Oleh: Luky Philipi Sembiring *)
SUARAMUDA.NET, SEMARANG — Kebakaran hutan merupakan sebuah tragedi yang bukan sekedar membahas isu lingkungan, tetapi menunjukkan citra kepada dunia bahwa negara kita sudah gagal dalam menjaga warisan alam terkhusus pada Kaldera Danau Toba.
Setiap titik api yang berkobar dan menyala merupakan tangisan dari dalam bumi yang harus kita dengarkan dan harus dengan segera kita tanggapi dengan tindakan yang nyata.
Kebakaran hutan yang semakin parah dari tahun ke tahun di lingkaran Kaldera Danau Toba bukan hanya sekedar bencana alam, tetapi ini merupakan peringatan keras yang menyuarakan kerusakan lingkungan akibat ulah manusia sendiri.

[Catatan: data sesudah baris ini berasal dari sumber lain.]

(* ===== verification/Schema.v ===== *)
(** * The schemas of the embedded specification

    The definitions of [EmbeddedSpec] read as schemas, and which JSON values a
    schema accepts: types, enumerations, the format [date-time], bounds, items,
    properties, and references. Formats of numbers say how they are stored and
    accept everything. Every entry of the document is understood: [parse] fails
    on an unknown type. *)
From S2P Require Import Prelude EmbeddedSpec.
From Stdlib Require Import SpecFloat.
#[local] Set Warnings "-register-all".

Inductive schema :=
  | SAny
  | SString (enum : option (list string)) (date : bool)
  | SInteger (minimum : option Z) (exclusive : bool)
  | SNumber
  | SBoolean
  | SArray (items : schema)
  | SObject (properties : list (string * schema)) (additional : option schema)
  | SRef (definition : string).

(** ** Reading the document *)

Fixpoint assoc {A} (k : string) (l : list (string * A)) : option A :=
  match l with
  | [] => None
  | (k', a) :: l => if String.eqb k k' then Some a else assoc k l
  end.

Definition get (k : string) (j : json) : option json := match j with JObj fields => assoc k fields | _ => None end.
Definition as_string (j : json) : option string := match j with JStr s => Some s | _ => None end.
Definition as_integer (j : json) : option Z := match j with JInt n => Some n | _ => None end.
Definition as_array (j : json) : option (list json) := match j with JArr l => Some l | _ => None end.
Definition as_object (j : json) : option (list (string * json)) := match j with JObj fs => Some fs | _ => None end.

Definition definitions_prefix : string := "#/definitions/".
Definition reference (r : string) : option string :=
  if String.prefix definitions_prefix r
  then Some (String.substring (String.length definitions_prefix) (String.length r) r) else None.

(** An entry that is absent is [None]; one that is there has to be understood. *)
Definition optional {A B} (f : A → option B) (o : option A) : option (option B) :=
  match o with None => Some None | Some a => Some <$> f a end.

(** [n] bounds the depth of the document. *)
Fixpoint parse (n : nat) (j : json) : option schema :=
  match n with
  | 0 => None
  | S n =>
      let named (p : string * json) : option (string * schema) := s ← parse n p.2; Some (p.1, s) in
      match get "$ref" j with
      | Some r => r ← as_string r; SRef <$> reference r
      | None =>
          match get "type" j with
          | None => Some SAny
          | Some t =>
              t ← as_string t;
              if String.eqb t "string" then
                enum ← optional (λ e, l ← as_array e; mapM as_string l) (get "enum" j);
                format ← optional as_string (get "format" j);
                match format with
                | None => Some (SString enum false)
                | Some f => if String.eqb f "date-time" then Some (SString enum true) else None
                end
              else if String.eqb t "integer" then
                minimum ← optional as_integer (get "minimum" j);
                Some (SInteger minimum (bool_decide (is_Some (get "exclusiveMinimum" j))))
              else if String.eqb t "number" then Some SNumber
              else if String.eqb t "boolean" then Some SBoolean
              else if String.eqb t "array" then
                items ← get "items" j; SArray <$> parse n items
              else if String.eqb t "object" then
                props ← optional as_object (get "properties" j);
                props ← mapM named (default [] props);
                additional ← optional (parse n) (get "additionalProperties" j);
                Some (SObject props additional)
              else None
          end
      end
  end.

Definition definitions_of (document : json) : option (list (string * schema)) :=
  d ← get "definitions" document;
  d ← as_object d;
  mapM (λ p, s ← parse 5 p.2; Some (p.1, s)) d.

(** The definitions, as they come out. *)
Definition definitions : list (string * schema) := Eval vm_compute in default [] (definitions_of SwaggerJSON).
Definition flat_definitions : list (string * schema) := Eval vm_compute in default [] (definitions_of FlatSwaggerJSON).

Lemma definitions_of_SwaggerJSON : definitions_of SwaggerJSON = Some definitions.
Proof. vm_compute. reflexivity. Qed.
Lemma definitions_of_FlatSwaggerJSON : definitions_of FlatSwaggerJSON = Some flat_definitions.
Proof. vm_compute. reflexivity. Qed.

(** ** Which values a schema accepts *)
Section accepts.
Context (defs : list (string * schema)) (is_date_time : string → bool).

(** Definitions are not references themselves. *)
Definition resolve (s : schema) : option schema :=
  match s with SRef n => assoc n defs | s => Some s end.

Definition in_enum (enum : option (list string)) (t : string) : bool :=
  match enum with None => true | Some l => existsb (String.eqb t) l end.
Definition above (minimum : option Z) (exclusive : bool) (n : Z) : bool :=
  match minimum with None => true | Some m => if exclusive then (m <? n)%Z else (m <=? n)%Z end.

Fixpoint accepts (v : json) (s : schema) : bool :=
  match resolve s with
  | None | Some (SRef _) => false
  | Some SAny => true
  | Some (SString enum date) =>
      match v with JStr t => in_enum enum t && (negb date || is_date_time t) | _ => false end
  | Some (SInteger minimum exclusive) => match v with JInt n => above minimum exclusive n | _ => false end
  | Some SNumber => match v with JInt _ | JNum _ => true | _ => false end
  | Some SBoolean => match v with JBool _ => true | _ => false end
  | Some (SArray items) => match v with JArr l => forallb (λ x, accepts x items) l | _ => false end
  | Some (SObject props additional) =>
      match v with
      | JObj fields =>
          forallb (λ p : string * json,
            match assoc p.1 props, additional with
            | Some s', _ | None, Some s' => accepts p.2 s'
            | None, None => true
            end) fields
      | _ => false
      end
  end.

(** A field of an object with these properties. *)
Definition field_ok (props : list (string * schema)) (additional : option schema) (p : string * json) : bool :=
  match assoc p.1 props, additional with
  | Some s', _ | None, Some s' => accepts p.2 s'
  | None, None => true
  end.

Lemma accepts_object fields s props additional :
  resolve s = Some (SObject props additional) →
  accepts (JObj fields) s = forallb (field_ok props additional) fields.
Proof. intros H. simpl. by rewrite H. Qed.

Lemma accepts_array l s items : resolve s = Some (SArray items) → accepts (JArr l) s = forallb (λ x, accepts x items) l.
Proof. intros H. simpl. by rewrite H. Qed.

Lemma accepts_ref v n s : assoc n defs = Some s → resolve s = Some s → accepts v (SRef n) = accepts v s.
Proof. intros Hn Hs. destruct v; simpl; by rewrite Hn, Hs. Qed.

Lemma accepts_any v s : resolve s = Some SAny → accepts v s = true.
Proof. intros H. destruct v; simpl; by rewrite H. Qed.
End accepts.

(** Every reference leads somewhere that is not a reference. *)
Fixpoint references (s : schema) : list string :=
  match s with
  | SRef n => [n]
  | SArray items => references items
  | SObject props additional =>
      concat ((λ p, references p.2) <$> props) ++ match additional with Some s => references s | None => [] end
  | _ => []
  end.

Lemma references_resolve :
  Forall (λ n, match assoc n definitions with None | Some (SRef _) => False | Some _ => True end)
    (concat ((λ p, references p.2) <$> definitions)).
Proof. by repeat constructor. Qed.

Lemma assoc_in {A} k (l : list (string * A)) a : assoc k l = Some a → (k, a) ∈ l.
Proof.
  induction l as [|[k' a'] l IH]; simpl; [done|]. destruct (String.eqb_spec k k') as [<-|]; [|by right; apply IH].
  intros [= <-]. left.
Qed.

(** ** Two documents that share what their schemas refer to *)
Section shared.
Context (defs defs' : list (string * schema)) (is_date_time : string → bool).

Definition shared (n : string) : Prop := assoc n defs' = assoc n defs.
Hypothesis refer_to_shared : Forall (λ p, Forall shared (references p.2)) defs.

Lemma references_of_property k props additional s :
  Forall shared (references (SObject props additional)) → assoc k props = Some s → Forall shared (references s).
Proof.
  simpl. intros [H _]%Forall_app Hk%assoc_in. rewrite Forall_forall in H |- *. intros n Hn. apply H.
  apply list_elem_of_In, in_concat. exists (references s). split; [|by apply list_elem_of_In].
  apply list_elem_of_In, list_elem_of_fmap. by exists (k, s).
Qed.

Lemma resolve_shared s :
  Forall shared (references s) →
  resolve defs' s = resolve defs s ∧ ∀ s', resolve defs s = Some s' → Forall shared (references s').
Proof.
  intros H. destruct s as [| | | | | | |n]; [split; [done|by intros s' [= <-]]..|].
  split; [exact (Forall_inv H)|]. simpl. intros s' Hs%assoc_in. rewrite Forall_forall in refer_to_shared.
  exact (refer_to_shared _ Hs).
Qed.

Lemma accepts_shared v s :
  Forall shared (references s) → accepts defs' is_date_time v s = accepts defs is_date_time v s.
Proof.
  revert v s. fix IH 1. intros v s Hs. destruct (resolve_shared s Hs) as [Hr Hc].
  destruct v as [| | | | |l|fields]; simpl; rewrite Hr;
    (destruct (resolve defs s) as [s'|]; [specialize (Hc s' eq_refl)|reflexivity]);
    [destruct s'; reflexivity..| |].
  - destruct s' as [| | | | |items| |]; [reflexivity..| |reflexivity|reflexivity]. simpl in Hc.
    induction l as [|x l IHl]; simpl; [reflexivity|]. rewrite (IH x items Hc), IHl. reflexivity.
  - destruct s' as [| | | | | |props additional|]; [reflexivity..| |reflexivity].
    induction fields as [|[k x] fields IHf]; simpl; [reflexivity|]. rewrite IHf. f_equal.
    destruct (assoc k props) as [s'|] eqn:Ek.
    + apply IH. exact (references_of_property _ _ _ _ Hc Ek).
    + destruct additional as [s'|]; [|reflexivity]. apply IH. exact (proj2 (proj1 (Forall_app _ _ _) Hc)).
Qed.
End shared.

(** The flattened copy shares all definitions but one, which no schema refers to. *)
Lemma flat_shared : Forall (λ p, Forall (shared definitions flat_definitions) (references p.2)) definitions.
Proof. by repeat constructor. Qed.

Kebakaran hutan ini tidak hanya berdampak pada hilangnya ekosistem hutan sebagai penyedia oksigen di bumi dan rusaknya habitat satwa endemik, kebakaran hutan ini juga akan menimbulkan masalah kesehatan yang sangat serius termasuk ISPA yang mengancam masyarakat di sekitar arela kebakaran dan juga berdampak pada masyarakat perkotaan.

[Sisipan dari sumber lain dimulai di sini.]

Definition encode_DeviceConfiguration (m : models.DeviceConfiguration) : json := JObj (
  pointer "heartbeat" encode_HeartbeatConfiguration (models.DeviceConfiguration_Heartbeat m) ++
  dict "log-collection" encode_LogsCollectionInformation (models.DeviceConfiguration_LogCollection m) ++
  pointer "metrics" encode_MetricsConfiguration (models.DeviceConfiguration_Metrics m) ++
  pointer "os" encode_OsInformation (models.DeviceConfiguration_Os m) ++
  pointer "storage" encode_StorageConfiguration (models.DeviceConfiguration_Storage m)).

Definition encode_Secret (m : models.Secret) : json := JObj (
  str "data" (models.Secret_Data m) ++
  str "name" (models.Secret_Name m)).

Definition encode_Workload (m : models.Workload) : json := JObj (
  items "configmaps" JStr (models.Workload_Configmaps m) ++
  pointer "data" encode_DataConfiguration (models.Workload_Data m) ++
  pointer "imageRegistries" encode_ImageRegistries (models.Workload_ImageRegistries m) ++
  str "log_collection" (models.Workload_LogCollection m) ++
  pointer "metrics" encode_Metrics (models.Workload_Metrics m) ++
  str "name" (models.Workload_Name m) ++
  str "specification" (models.Workload_Specification m)).

Definition encode_DeviceConfigurationMessage (m : models.DeviceConfigurationMessage) : json := JObj (
  [("configuration", encode_DeviceConfiguration (models.DeviceConfigurationMessage_Configuration m))] ++
  str "device_id" (models.DeviceConfigurationMessage_DeviceID m) ++
  items "secrets" encode_Secret (models.DeviceConfigurationMessage_Secrets m) ++
  str "version" (models.DeviceConfigurationMessage_Version m) ++
  items "workloads" encode_Workload (models.DeviceConfigurationMessage_Workloads m) ++
  int "workloads_monitoring_interval" (models.DeviceConfigurationMessage_WorkloadsMonitoringInterval m)).

Definition encode_Content (c : models.Content) : list (string * json) :=
  match c with
  | models.RawContent text => pointer "content" id (raw_content text)
  | models.CommandContent command arguments =>
      (* a command without arguments has none, and not an empty map *)
      [("content", JObj [("command", JStr command);
         ("arguments", match map_to_list arguments with
                       | [] => JNull
                       | l => JObj ((λ p, (p.1, JStr p.2)) <$> l)
                       end)])]
  | models.ConfigurationContent dc => [("content", encode_DeviceConfigurationMessage dc)]
  end%string.

(** [Metadata] and [ResponseTo] are never set. *)
Definition encode_Message (m : models.Message) : json := JObj (
  encode_Content (models.Message_Content m) ++
  str "directive" (models.Message_Directive m) ++
  str "message_id" (models.Message_MessageID m) ++
  time "sent" (models.Message_Sent m) ++
  str "type" (models.Message_Type m) ++
  int "version" (models.Message_Version m)).

Definition encode_MessageResponse (m : models.MessageResponse) : json := JObj (
  pointer "content" encode_RegistrationResponse (models.MessageResponse_Content m) ++
  str "directive" (models.MessageResponse_Directive m) ++
  str "message_id" (models.MessageResponse_MessageID m)).


#[local] Arguments encode_Boot : simpl never.
#[local] Arguments encode_CPU : simpl never.
#[local] Arguments encode_IoPerf : simpl never.
#[local] Arguments encode_Disk : simpl never.
#[local] Arguments encode_Gpu : simpl never.
#[local] Arguments encode_Interface : simpl never.
#[local] Arguments encode_Memory : simpl never.
#[local] Arguments encode_SystemVendor : simpl never.
#[local] Arguments encode_HardwareInfo : simpl never.
#[local] Arguments encode_EventInfo : simpl never.
#[local] Arguments encode_UpgradeStatus : simpl never.
#[local] Arguments encode_WorkloadStatus : simpl never.
#[local] Arguments encode_Heartbeat : simpl never.
#[local] Arguments encode_RegistrationInfo : simpl never.
#[local] Arguments encode_RegistrationResponse : simpl never.
#[local] Arguments encode_DataPath : simpl never.
#[local] Arguments encode_DataConfiguration : simpl never.
#[local] Arguments encode_HardwareProfileConfiguration : simpl never.
#[local] Arguments encode_HeartbeatConfiguration : simpl never.
#[local] Arguments encode_ImageRegistries : simpl never.
#[local] Arguments encode_LogsCollectionInformationSyslogConfig : simpl never.
#[local] Arguments encode_LogsCollectionInformation : simpl never.
#[local] Arguments encode_MetricsAllowList : simpl never.
#[local] Arguments encode_ContainerMetrics : simpl never.
#[local] Arguments encode_Metrics : simpl never.
#[local] Arguments encode_MetricsRetention : simpl never.
#[local] Arguments encode_SystemMetricsConfiguration : simpl never.
#[local] Arguments encode_MetricsConfiguration : simpl never.
#[local] Arguments encode_OsInformation : simpl never.
#[local] Arguments encode_S3StorageConfiguration : simpl never.
#[local] Arguments encode_StorageConfiguration : simpl never.
#[local] Arguments encode_DeviceConfiguration : simpl never.
#[local] Arguments encode_Secret : simpl never.
#[local] Arguments encode_Workload : simpl never.
#[local] Arguments encode_DeviceConfigurationMessage : simpl never.
#[local] Arguments encode_Message : simpl never.
#[local] Arguments encode_MessageResponse : simpl never.

(** ** Theorems *)
Abbreviation accepted := (accepts definitions is_date_time).
Abbreviation flat_accepted := (accepts flat_definitions is_date_time).

(** *** Fields, one by one *)
Section fields.
Context (defs props : list (string * schema)) (additional : option schema).
Abbreviation ok := (field_ok defs is_date_time props additional).

Lemma ok_str k s : forallb ok (str k s) = String.eqb s "" || ok (k, JStr s).
Proof. unfold str. destruct (String.eqb s ""); [done|]. by rewrite <- andb_true_r. Qed.
Lemma ok_int k n : forallb ok (int k n) = (n =? 0)%Z || ok (k, JInt n).
Proof. unfold int. destruct (n =? 0)%Z; [done|]. by rewrite <- andb_true_r. Qed.
Lemma ok_boolean k b : forallb ok (boolean k b) = negb b || ok (k, JBool true).
Proof. unfold boolean. destruct b; [|done]. by rewrite <- andb_true_r. Qed.
Lemma ok_number k f : forallb ok (number k f) = match f with S754_zero _ => true | f => ok (k, number_literal f) end.
Proof. destruct f; [done|..]; apply andb_true_r. Qed.
Lemma ok_time k t : forallb ok (time k t) = ok (k, JStr (show_time t)).
Proof. apply andb_true_r. Qed.
Lemma ok_pointer {A} k (e : A → json) p :
  forallb ok (pointer k e p) = match p with None => true | Some a => ok (k, e a) end.
Proof. destruct p; [|done]. apply andb_true_r. Qed.
Lemma ok_items {A} k (e : A → json) l :
  forallb ok (items k e l) = match l with [] => true | l => ok (k, JArr (e <$> l)) end.
Proof. destruct l; [done|]. apply andb_true_r. Qed.
Lemma ok_slice {A} k (e : A → json) l :
  forallb ok (slice k e l) = match l with [] => ok (k, empty_slice) | l => ok (k, JArr (e <$> l)) end.
Proof. destruct l; apply andb_true_r. Qed.
Lemma ok_dict {A} k (e : A → json) m :
  forallb ok (dict k e m) =
  match map_to_list (default ∅ m) with [] => true | l => ok (k, JObj ((λ p, (p.1, e p.2)) <$> l)) end.
Proof. unfold dict. destruct (map_to_list _); [done|]. apply andb_true_r. Qed.
End fields.

Create Rewrite HintDb wire.
Create Rewrite HintDb valid.
#[local] Hint Rewrite @forallb_app @ok_str @ok_int @ok_boolean @ok_number @ok_time @ok_pointer @ok_items @ok_slice @ok_dict : wire.

(** Look a field up and check a value of a simple type. *)
Ltac check_fields :=
  autorewrite with wire; unfold field_ok; cbn; rewrite ?orb_true_r, ?andb_true_r; cbn.
Ltac object_fields := erewrite accepts_object by reflexivity; check_fields.

(** *** What has nothing to check *)
Lemma accepts_Boot m : accepted (encode_Boot m) (SRef "boot") = true.
Proof. unfold encode_Boot. object_fields. done. Qed.
Lemma accepts_IoPerf m : accepted (encode_IoPerf m) (SRef "io_perf") = true.
Proof. unfold encode_IoPerf. object_fields. done. Qed.
Lemma accepts_Gpu m : accepted (encode_Gpu m) (SRef "gpu") = true.
Proof. unfold encode_Gpu. object_fields. done. Qed.
Lemma accepts_Memory m : accepted (encode_Memory m) (SRef "memory") = true.
Proof. unfold encode_Memory. object_fields. done. Qed.
Lemma accepts_SystemVendor m : accepted (encode_SystemVendor m) (SRef "system_vendor") = true.
Proof. unfold encode_SystemVendor. object_fields. done. Qed.
Lemma accepts_RegistrationResponse m : accepted (encode_RegistrationResponse m) (SRef "registration-response") = true.
Proof. unfold encode_RegistrationResponse. object_fields. done. Qed.
Lemma accepts_DataPath m : accepted (encode_DataPath m) (SRef "data-path") = true.
Proof. unfold encode_DataPath. object_fields. done. Qed.
Lemma accepts_ImageRegistries m : accepted (encode_ImageRegistries m) (SRef "image-registries") = true.
Proof. unfold encode_ImageRegistries. object_fields. done. Qed.
Lemma accepts_ContainerMetrics m : accepted (encode_ContainerMetrics m) (SRef "container-metrics") = true.
Proof. unfold encode_ContainerMetrics. object_fields. done. Qed.
Lemma accepts_MetricsRetention m : accepted (encode_MetricsRetention m) (SRef "metrics-retention") = true.
Proof. unfold encode_MetricsRetention. object_fields. done. Qed.
Lemma accepts_OsInformation m : accepted (encode_OsInformation m) (SRef "os-information") = true.
Proof. unfold encode_OsInformation. object_fields. done. Qed.
Lemma accepts_S3StorageConfiguration m : accepted (encode_S3StorageConfiguration m) (SRef "s3-storage-configuration") = true.
Proof. unfold encode_S3StorageConfiguration. object_fields. done. Qed.
Lemma accepts_SyslogConfig m :
  accepted (encode_LogsCollectionInformationSyslogConfig m)
    (SObject [("address", SString None false); ("protocol", SString None false)]%string None) = true.
Proof. unfold encode_LogsCollectionInformationSyslogConfig. object_fields. done. Qed.
Lemma accepts_LogsCollectionInformation m :
  accepted (encode_LogsCollectionInformation m) (SRef "logs-collection-information") = true.
Proof.
  unfold encode_LogsCollectionInformation. object_fields.
  destruct (models.LogsCollectionInformation_SyslogConfig m); [apply accepts_SyslogConfig|done].
Qed.
Lemma accepts_Secret m : accepted (encode_Secret m) (SRef "secret") = true.
Proof. unfold encode_Secret. object_fields. done. Qed.

(** *** Lists and pointers *)
Lemma forallb_fmap {A B} (f : B → bool) (g : A → B) l : forallb f (g <$> l) = forallb (λ x, f (g x)) l.
Proof. induction l as [|x l IH]; [done|]. simpl. f_equal. exact IH. Qed.
Lemma forallb_same {A} (f g : A → bool) l : (∀ x, f x = g x) → forallb f l = forallb g l.
Proof. intros H. induction l as [|x l IH]; simpl; [done|by rewrite H, IH]. Qed.
Lemma forallb_true {A} (f : A → bool) l : (∀ x, f x = true) → forallb f l = true.
Proof. intros H. induction l as [|x l IH]; simpl; [done|by rewrite H, IH]. Qed.

(** No entry of a list of pointers is nil, and the others are as [p] says. *)
Definition each {A} (p : A → bool) (l : list (option A)) : bool :=
  forallb (λ o, match o with Some a => p a | None => false end) l.

Lemma accepts_items {A} (e : A → json) s (p : A → bool) l :
  (∀ a, accepted (e a) s = p a) → forallb (λ x, accepted x s) (e <$> l) = forallb p l.
Proof. intros H. rewrite forallb_fmap. by apply forallb_same. Qed.
Lemma accepts_each {A} (e : A → json) s (p : A → bool) l :
  (∀ a, accepted (e a) s = p a) → accepted JNull s = false →
  forallb (λ x, accepted x s) (nullable e <$> l) = each p l.
Proof. intros H Hn. unfold each. apply accepts_items. intros [a|]; [apply H|exact Hn]. Qed.
Lemma accepts_strings l : forallb (λ x, accepted x (SString None false)) (JStr <$> l) = true.
Proof. rewrite forallb_fmap. by apply forallb_true. Qed.
Lemma accepts_present {A} (e : A → json) s (o : option A) :
  (∀ a, accepted (e a) s = true) → match o with Some a => accepted (e a) s | None => true end = true.
Proof. intros H. destruct o; [apply H|done]. Qed.
Lemma accepts_pointer {A} (e : A → json) s (p : A → bool) (o : option A) :
  (∀ a, accepted (e a) s = p a) →
  match o with Some a => accepted (e a) s | None => true end = match o with Some a => p a | None => true end.
Proof. intros H. by destruct o. Qed.

(** *** The checks as booleans *)
Definition valid (err : option api_error) : bool := match err with None => true | Some _ => false end.

Lemma valid_composite l : valid (CompositeValidationError l) = forallb valid l.
Proof.
  unfold CompositeValidationError. induction l as [|[e|] l IH]; simpl; [done|done|]. exact IH.
Qed.
Lemma valid_name n e : valid (ValidateName n e) = valid e.
Proof. by destruct e as [[]|]. Qed.
Lemma valid_enum n enum v : valid (check_enum n enum v) = String.eqb v "" || existsb (String.eqb v) enum.
Proof. unfold check_enum, EnumCase. destruct (String.eqb v ""); [done|]. by destruct (existsb _ _). Qed.
Lemma valid_ptr {A} n (V : A → option api_error) p :
  valid (check_ptr n V p) = match p with None => true | Some a => valid (V a) end.
Proof. destruct p; [apply valid_name|done]. Qed.
Lemma valid_items {A} n (V : A → option api_error) i l :
  valid (check_items n V i l) = forallb (λ o, match o with None => true | Some a => valid (V a) end) l.
Proof.
  revert i. induction l as [|[a|] l IH]; intros i; simpl; [done| |apply IH].
  destruct (V a) as [[]|]; simpl; [done..|apply IH].
Qed.
Lemma each_present {A} (p : A → bool) l :
  each p l = forallb (λ o, match o with None => true | Some a => p a end) l && each (λ _, true) l.
Proof. unfold each. induction l as [|[a|] l IH]; simpl; [done|rewrite IH; btauto|]. by rewrite andb_false_r. Qed.

#[local] Hint Rewrite valid_composite valid_name valid_enum @valid_ptr @valid_items : valid.

(** The registry of formats looks at the text of a time. *)
#[local] Instance wire_formats : Formats := λ t, is_date_time (show_time t).

(** The slices that are empty are not nil. *)
Section written.
Hypothesis not_nil : empty_slice = JArr [].

Lemma ok_slice_written {A} defs props additional k (e : A → json) l :
  forallb (field_ok defs is_date_time props additional) (slice k e l) =
  field_ok defs is_date_time props additional (k, JArr (e <$> l)).
Proof. rewrite ok_slice, not_nil. by destruct l. Qed.
#[local] Hint Rewrite @ok_slice_written : wire.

Bahaya kebakaran semakin meningkat akibat kondisi topografi bukit yang curam. Sering kali pada saat pembukaan lahan baru, penduduk melakukannya dengan membakar lahan yang dipenuhi dengan rumput ilalang yang sangat mudah terbakar dan meluas.
Selain itu, hutan indung juga sampai sekarang masih banyak dimanfaatakan oleh masyarakat yang semakin meluas. Karena mereka hanya peduli pada sisi ekonomi tetapi tidak sedikitpun melirik pada sisi konservasi.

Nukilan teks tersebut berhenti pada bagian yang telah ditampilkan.